(* ===== verification/Devices.v ===== *)
(** * Devices

    [src/device.c] and the console of [src/kservice.c]: devices are objects of
    class Device with flags and a reference count; the functions of a driver are
    a parameter, as they are function pointers in the code.  Opening activates
    the device on first use and counts; closing calls the driver when the last
    user leaves. *)

From S2P Require Import Prelude RtList Objects.
Import RtList.

Module Devices.
Import Objects.Objects.

Definition RT_ENOSYS : Z := 6.

Definition RT_DEVICE_FLAG_STANDALONE : Z := 0x008.
Definition RT_DEVICE_FLAG_ACTIVATED : Z := 0x010.
Definition RT_DEVICE_FLAG_STREAM : Z := 0x040.
Definition RT_DEVICE_OFLAG_CLOSE : Z := 0x000.
Definition RT_DEVICE_OFLAG_RDWR : Z := 0x003.
Definition RT_DEVICE_OFLAG_OPEN : Z := 0x008.
Definition RT_DEVICE_OFLAG_MASK : Z := 0xf0f.

Definition has (f x : Z) : bool := negb (Z.land x f =? 0).

(** [struct rt_device] without its object part; [U] is the driver's own state. *)
Record rt_device {U : Type} := mk_device {
  dflag : Z;       (** rt_uint16_t flag *)
  open_flag : Z;   (** rt_uint16_t *)
  ref_count : Z;   (** rt_uint8_t *)
  rx_indicate : Z; (** callbacks, by address *)
  tx_complete : Z;
  user : U;
}.
Arguments rt_device : clear implicits.

(** The function pointers of a driver, some of which may be null; a function may
    fail an assertion. *)
Class DeviceOps (U : Type) := {
  device_init : option (rt_device U -> option (Z * rt_device U));
  device_open : option (Z -> rt_device U -> option (Z * rt_device U));
  device_close : option (rt_device U -> option (Z * rt_device U));
  (* the count that is returned, the bytes stored, and the error number if it is set *)
  device_read : option (Z -> Z -> rt_device U -> option (Z * list Z * option Z * rt_device U));
  device_write : option (Z -> list Z -> rt_device U -> option (Z * rt_device U));
  device_control : option (Z -> Z -> rt_device U -> option (Z * rt_device U));
}.

Section device.

Context {U : Type} `{!DeviceOps U}.

Definition set_dflag (f : Z) (d : rt_device U) : rt_device U :=
  mk_device U f (open_flag d) (ref_count d) (rx_indicate d) (tx_complete d) (user d).
Definition set_open_flag (f : Z) (d : rt_device U) : rt_device U :=
  mk_device U (dflag d) f (ref_count d) (rx_indicate d) (tx_complete d) (user d).
Definition set_ref (n : Z) (d : rt_device U) : rt_device U :=
  mk_device U (dflag d) (open_flag d) n (rx_indicate d) (tx_complete d) (user d).

Definition activate (d : rt_device U) : rt_device U := set_dflag (Z.lor (dflag d) RT_DEVICE_FLAG_ACTIVATED) d.

(** ** One device *)

Definition rt_device_init (d : rt_device U) : option (Z * rt_device U) :=
  match device_init with
  | Some init =>
      if negb (has RT_DEVICE_FLAG_ACTIVATED (dflag d)) then
        '(result, d) ← init d;
        if negb (result =? RT_EOK) then Some (result, d) else Some (result, activate d)
      else Some (RT_EOK, d)
  | None => Some (RT_EOK, d)
  end.

(** The call of the driver's function if there is one. *)
Definition call_init (d : rt_device U) : option (Z * rt_device U) :=
  match device_init with Some init => init d | None => Some (RT_EOK, d) end.

(** The first part of [rt_device_open]. *)
Definition open_activate (d : rt_device U) : option (Z * rt_device U) :=
  if negb (has RT_DEVICE_FLAG_ACTIVATED (dflag d)) then
    '(result, d) ← call_init d;
    if negb (result =? RT_EOK) then Some (result, d) else Some (RT_EOK, activate d)
  else Some (RT_EOK, d).

Definition call_open (oflag : Z) (d : rt_device U) : option (Z * rt_device U) :=
  match device_open with
  | Some open => open oflag d
  | None => Some (RT_EOK, set_open_flag (Z.land oflag RT_DEVICE_OFLAG_MASK) d)
  end.

Definition call_close (d : rt_device U) : option (Z * rt_device U) :=
  match device_close with Some close => close d | None => Some (RT_EOK, d) end.

Definition accepted (result : Z) : bool := (result =? RT_EOK) || (result =? - RT_ENOSYS).

(** The last part: the OPEN flag and the count. *)
Definition mark_open (d : rt_device U) : rt_device U :=
  set_open_flag (Z.lor (open_flag d) RT_DEVICE_OFLAG_OPEN) d.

-- Goal of the exercise --
Take the lines above from the one containing "class Device with" to the one containing "Definition RT_DEVICE_OFLAG_RDWR : Z := 0x003." and retype them exactly, both ends included, with nothing added.

-- Response area --
    class Device with flags and a reference count; the functions of a driver are
    a parameter, as they are function pointers in the code.  Opening activates
    the device on first use and counts; closing calls the driver when the last
    user leaves. *)

From S2P Require Import Prelude RtList Objects.
Import RtList.

Module Devices.
Import Objects.Objects.

Definition RT_ENOSYS : Z := 6.

Definition RT_DEVICE_FLAG_STANDALONE : Z := 0x008.
Definition RT_DEVICE_FLAG_ACTIVATED : Z := 0x010.
Definition RT_DEVICE_FLAG_STREAM : Z := 0x040.
Definition RT_DEVICE_OFLAG_CLOSE : Z := 0x000.
Definition RT_DEVICE_OFLAG_RDWR : Z := 0x003.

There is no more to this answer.